Il giudice del lavoro di Chieti, Ilaria Prozzo, ha riconosciuto il diritto alla retribuzione delle ore di lavoro svolte durante la campagna vaccinale contro il Covid, a titolo di “prestazioni aggiuntive”, anche al personale che non ha materialmente partecipato all’attività di inoculazione o di preparazione dei vaccini. Di conseguenza ha condannato l’Asl Lanciano-Vasto-Chieti a pagare rispettivamente 4.071 e 2.468 euro alle due infermiere ricorrenti.
Secondo quanto stabilito, l’Asl ha dapprima proposto alle due infermiere di lavorare in regime di prestazioni aggiuntive e successivamente, ottenute le prestazioni e terminata la campagna vaccinale, ha negato le relative retribuzioni, invocando la mancanza di requisiti formali di contratto e di limiti orari, nonché l’assenza di delibere autorizzative della Regione Abruzzo, intervenute in seguito, e l’adibizione a mansioni amministrative, non infermieristiche.

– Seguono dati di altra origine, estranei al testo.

(* ===== verification/AbiString.v ===== *)
(** * Answers of contract calls: strings, decimals and batched balances

    The ABI answers the indexer decodes by hand: the strings of [symbol()],
    [name()] and [tokenURI()] ([parseStringResult] of [internal/rpc/rpc.go] and
    its twin in [internal/indexer/indexer.go]), the decimals, and the two arrays
    the balance reader contract returns ([internal/rpc/balance_reader.go]).
    Offsets and lengths come from the contract: sums are those of uint64 and int,
    with wrap-around, and a slice out of range is a Go panic. *)

From S2P Require Import Prelude GoStrings EthCommon Rlp OpDeposits.

(** ** Strings *)

(** Up to the first NUL; and without the NULs at the end ([strings.TrimRight]). *)
Fixpoint until_nul (s : gostring) : gostring :=
  match s with
  | [] => []
  | b :: r => if bool_decide (b = x00) then [] else b :: until_nul r
  end.
Fixpoint drop_nuls (s : gostring) : gostring :=
  match s with
  | b :: r => if bool_decide (b = x00) then drop_nuls r else s
  | [] => []
  end.
Definition trim_nuls (s : gostring) : gostring := reverse (drop_nuls (reverse s)).

(** The dynamic string of an answer of 64 bytes or more; [None] stands for the
    empty answer of a failed check. *)
Definition string_bytes (data : gostring) : outcome (option gostring) :=
  let offset := u64 (be_Z (take 32 data)) in
  if zlen data <=? offset then Val None
  else if zlen data <? offset +₆₄ 32 then Val None
  else
    must word := slice data offset (offset +₆₄ 32) in
    let length := u64 (be_Z word) in
    if zlen data <? offset +₆₄ 32 +₆₄ length then Val None
    else
      must b := slice data (offset +₆₄ 32) (offset +₆₄ 32 +₆₄ length) in
      Val (Some b).
(** C5: the incremental holder count is exact: through any sequence of flushes
    (with or without history, fenced or not) and block reverts, every token's
    [holder_count] stays the number of addresses with a positive current balance
    of it, as a full count would answer; the floor at 0 never bites. *)
Theorem holder_count_exact ops s :
  Forall op_ok ops → holders_exact s → holders_exact (foldl run_op s ops).
Proof.
  intros Hops. revert s. induction Hops as [|[wh l|number hs] ops Ho _ IH]; intros s Hs; cbn [foldl]; [done| |]; apply IH.
  - by apply flush_holders_exact.
  - by apply revert_holders_exact.
Qed.

(** A flush with history of blocks retention keeps. *)
Definition op_kept (from : Z) (o : balance_op) : Prop :=
  match o with
  | Flush wh l => wh = true ∧ flush_ok l ∧ Forall (λ b, from ≤ BlockNumber b) l
  | Revert _ _ => True
  end.

Lemma run_op_history_from s o : history_from (run_op s o) = history_from s.
Proof.
  destruct o as [wh l|]; [|done]. cbn. unfold insertBalances. case_match; [done|]. case_match; [done|].
  by destruct (foldl _ _ _) as [? ?].
Qed.

(** [token_balances_current] caches what DISTINCT ON over the history answers:
    through any sequence of flushes with history and block reverts, each key's
    current row is its history row of the highest block, and a key with no
    history row has none. *)
Theorem current_caches_history ops s :
  Forall (op_kept (history_from s)) ops → cache_ok s → cache_ok (foldl run_op s ops).
Proof.
  revert s. induction ops as [|o ops IH]; intros s [Ho Hops]%Forall_cons Hs || intros s _ Hs; cbn [foldl]; [done|].
  apply IH; [by rewrite run_op_history_from|]. destruct o as [wh l|number hs].
  - destruct Ho as (-> & Hl & Hf). by apply flush_cache_ok.
  - by apply revert_cache_ok.
Qed.

Lemma reopen_spec keys epoch rs k :
  k ∈ keys → ∃ r, reopenRereads keys epoch rs !! k = Some r ∧ r_open r = true ∧ epoch ≤ r_epoch r.
Proof.
  unfold reopenRereads. set (step := λ (rs : gmap balanceKey reread) k, <[k := _]> rs).
  assert (∀ rs x, ∃ r, step rs x !! x = Some r ∧ r_open r = true ∧ epoch ≤ r_epoch r) as Hnew.
  { intros rs0 x. eexists. split; [apply lookup_insert_eq|]. cbn. split; [done|]. destruct (rs0 !! x); lia. }
  assert (∀ l rs, (∃ r, rs !! k = Some r ∧ r_open r = true ∧ epoch ≤ r_epoch r) →
            ∃ r, foldl step rs l !! k = Some r ∧ r_open r = true ∧ epoch ≤ r_epoch r) as Hkeep.
  { induction l as [|x l IHl]; intros rs0 H0; cbn [foldl]; [done|]. apply IHl.
    destruct (decide (x = k)) as [->|Hne]; [apply Hnew|]. unfold step. by rewrite lookup_insert_ne. }
  revert rs. induction keys as [|x keys IH]; intros rs; [by intros []%not_elem_of_nil|].
  cbn [foldl]. intros [->|Hk]%elem_of_cons; [apply Hkeep, Hnew|by apply IH].
Qed.

(** C21: a revert fences the fork's reads: a flush never writes, to the current
    balances or to the history, a read decided before the latest revert, and it
    leaves the key of every such read with an open request to be read again at
    that epoch or later. *)
Theorem flush_fences_forks l s :
  flush_ok l → let s' := InsertBalancesBatch l s in
  (∀ b, b ∈ l → Epoch b < reorg_epoch s →
     ∃ r, rereads s' !! key_of b = Some r ∧ r_open r = true ∧ reorg_epoch s ≤ r_epoch r) ∧
  (∀ k, current s' !! k ≠ current s !! k →
     ∃ b, b ∈ l ∧ key_of b = k ∧ reorg_epoch s ≤ Epoch b ∧ current s' !! k = Some (Amount b, BlockNumber b)) ∧
  (∀ k n, history s' !! (k, n) ≠ history s !! (k, n) →
     ∃ b, b ∈ l ∧ key_of b = k ∧ BlockNumber b = n ∧ reorg_epoch s ≤ Epoch b).
Proof.
  intros Hl s'. pose proof (flush_ok_epochs l Hl) as Hep. pose proof (kept_sorted true l s Hep) as HS.
  destruct (flush_current true l s Hl) as (C1 & C2 & _). destruct (flush_history l s Hl) as [H1 H2].
  fold InsertBalancesBatch in C1, C2. fold s' in C1, C2, H2. set (K := kept (phase0 true l s)) in *.
  assert (∀ b, b ∈ K → b ∈ l ∧ reorg_epoch s ≤ Epoch b) as HK by (intros b [? [? _]]%(kept_elem true l s b Hep); done).
  split_and!.
  - intros b Hb He. assert (key_of b ∈ late (phase0 true l s)) as Hk by (apply phase0_late; [done|]; by exists b).
    unfold s', InsertBalancesBatch, insertBalances.
    rewrite bool_decide_eq_false_2 by (intros ->; by apply not_elem_of_nil in Hb).
    case_bool_decide; [by apply reopen_spec|]. destruct (foldl (upsert _) _ _) as [c delta]. by apply reopen_spec.
  - intros k Hk. destruct (collapsed_row K k HS) as [(x & Hx & Ek & _)|Hno]; [|by rewrite C2 in Hk].
    exists x. pose proof (C1 x Hx) as Hc. rewrite Ek in Hc. destruct (HK x) as [? ?]; [by eapply collapse_sub|].
    split_and!; [done..|]. rewrite Hc in Hk |- *. by destruct (match current s !! k with None => _ | Some _ => _ end).
  - intros k n Hk. destruct (decide (Exists (λ z, (key_of z, BlockNumber z) = (k, n)) K)) as [HE|HE].
    + apply Exists_exists in HE as (z & Hz & E). injection E as ? ?. destruct (HK z Hz). by exists z.
    + exfalso. apply Hk, H2. intros z Hz E. apply HE, Exists_exists. by exists z.
Qed.

(** A token with two flushes, a revert of the second block, and a late read of
    the reverted fork. *)
Definition no_tables : tables := mkTables ∅ ∅ {[ $"0xaa" := 0 ]} ∅ 0 0.
Definition read (holder : gostring) (n v e : Z) : Balance := mkBalance holder $"0xAA" n v e.
Definition sample_ops : list balance_op :=
  [Flush true [read $"0xH1" 5 10 0; read $"0xh2" 5 7 0; read $"0xH1" 5 11 0];
   Flush true [read $"0xh1" 6 0 0];
   Revert 6 [($"0xaa", $"0xh3")];
   Flush true [read $"0xh1" 6 99 0; read $"0xh3" 6 4 1]].

Lemma sample_ops_kept : Forall (op_kept 0) sample_ops.
Proof. repeat constructor; cbn; try lia; try done. Qed.

Lemma holder_count_exact_witness :
  Forall op_ok sample_ops ∧ holders_exact no_tables ∧ holders_exact (foldl run_op no_tables sample_ops) ∧
  holder_count (foldl run_op no_tables sample_ops) !! $"0xaa" = Some 3.
Proof.
  assert (Forall op_ok sample_ops) as Ho by (eapply Forall_impl; [exact sample_ops_kept|]; intros [? ?|? ?]; [by intros (_ & ? & _)|done]).
  assert (holders_exact no_tables) as Hn.
  { intros t n Hn. unfold no_tables in Hn. cbn in Hn. apply lookup_singleton_Some in Hn as [_ <-]. done. }
  split_and!; [exact Ho|exact Hn|exact (holder_count_exact sample_ops no_tables Ho Hn)|vm_compute; reflexivity].
Defined.

Lemma current_caches_history_witness :
  cache_ok no_tables ∧ cache_ok (foldl run_op no_tables sample_ops) ∧
  current (foldl run_op no_tables sample_ops) !! ($"0xaa", $"0xh1") = Some (11, 5).
Proof.
  assert (cache_ok no_tables) as Hn by (intros k; cbn; by rewrite lookup_empty).
  split_and!; [exact Hn|exact (current_caches_history sample_ops no_tables sample_ops_kept Hn)|vm_compute; reflexivity].
Defined.

Definition reverted_tables : tables := foldl run_op no_tables (take 3 sample_ops).

Lemma flush_fences_forks_witness :
  reorg_epoch reverted_tables = 1 ∧
  ∃ r, rereads (InsertBalancesBatch [read $"0xh1" 6 99 0] reverted_tables) !! ($"0xaa", $"0xh1") = Some r ∧ r_open r = true.
Proof.
  split; [reflexivity|]. assert (flush_ok [read $"0xh1" 6 99 0]) as Hl by (repeat constructor; cbn; lia).
  destruct (flush_fences_forks [read $"0xh1" 6 99 0] reverted_tables Hl) as [H _].
  destruct (H (read $"0xh1" 6 99 0)) as (r & E & Ho & _); [by left|reflexivity|]. exists r. split; [exact E|exact Ho].
Defined.
Lemma coalesce_covers pre now w post s' :
  is_zero w = false → coalesce (pre ++ Work now w :: post) = Val s' →
  ∃ s0 f, on_inputs pre no_coalescer = Val s0 ∧ f ∈ drop (length (forwarded s0)) (forwarded s') ∧
    work_key f = work_key w ∧ work_le w f.
Proof using max_pos.
  intros Hz E. destruct (on_inputs_advances pre no_coalescer no_coalescer_coherent) as (s0 & E0 & A0); [cbn; lia|].
  destruct (coalesce_ends (pre ++ Work now w :: post)) as (s1 & E' & _ & Hheld & _). rewrite E in E'. injection E' as <-.
  unfold coalesce in E. rewrite on_inputs_app, E0 in E. cbn [outcome_bind on_inputs] in E.
  assert (length (order s0) ≤ max_held)%nat as L0 by (destruct A0 as (_ & _ & _ & _ & ?); cbn in *; lia).
  destruct (on_input_advances (Work now w) s0 ltac:(apply A0) L0) as (s2 & E2 & A2 & P2). rewrite E2 in E. cbn [outcome_bind] in E.
  assert (length (order s2) ≤ max_held)%nat as L2 by (destruct A2 as (_ & _ & _ & _ & ?); lia).
  destruct (on_inputs_advances post s2 ltac:(apply A2) L2) as (s3 & E3 & A3). rewrite E3 in E. cbn [outcome_bind] in E.
  destruct (forward_all_empties (length (order s3)) s3 ltac:(apply A3) ltac:(lia)) as (s4 & E4 & A4 & _).
  rewrite E4 in E. injection E as ->. exists s0.
  assert (pending (length (forwarded s0)) w s') as [(h & Hh & _)|(f & Hf)].
  { destruct A4 as (_ & A4 & _). apply A4; [destruct A2 as (_ & _ & _ & ? & _), A3 as (_ & _ & _ & ? & _); lia|].
    destruct A3 as (_ & A3 & _). apply A3; [destruct A2 as (_ & _ & _ & ? & _); lia|]. apply P2. cbn. rewrite Hz. by left. }
  - rewrite Hheld in Hh. by rewrite lookup_empty in Hh.
  - by exists f.
Qed.
End Coalesce.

“La sentenza – spiega l’avvocato Giuseppe Grande, legale delle infermiere – ha chiarito due punti: la fattispecie relativa alla retribuzione per la partecipazione alla campagna vaccinale in regime di prestazioni aggiuntive è regolata esclusivamente da una legge emessa in regime emergenziale; il compenso per le prestazioni aggiuntive spetta anche al personale che ha reso prestazioni funzionali all’attuazione del piano vaccinale, come l’accettazione dell’utenza e il supporto alle unità vaccinali, pur se non riconducibili all’attività infermieristica propriamente detta”.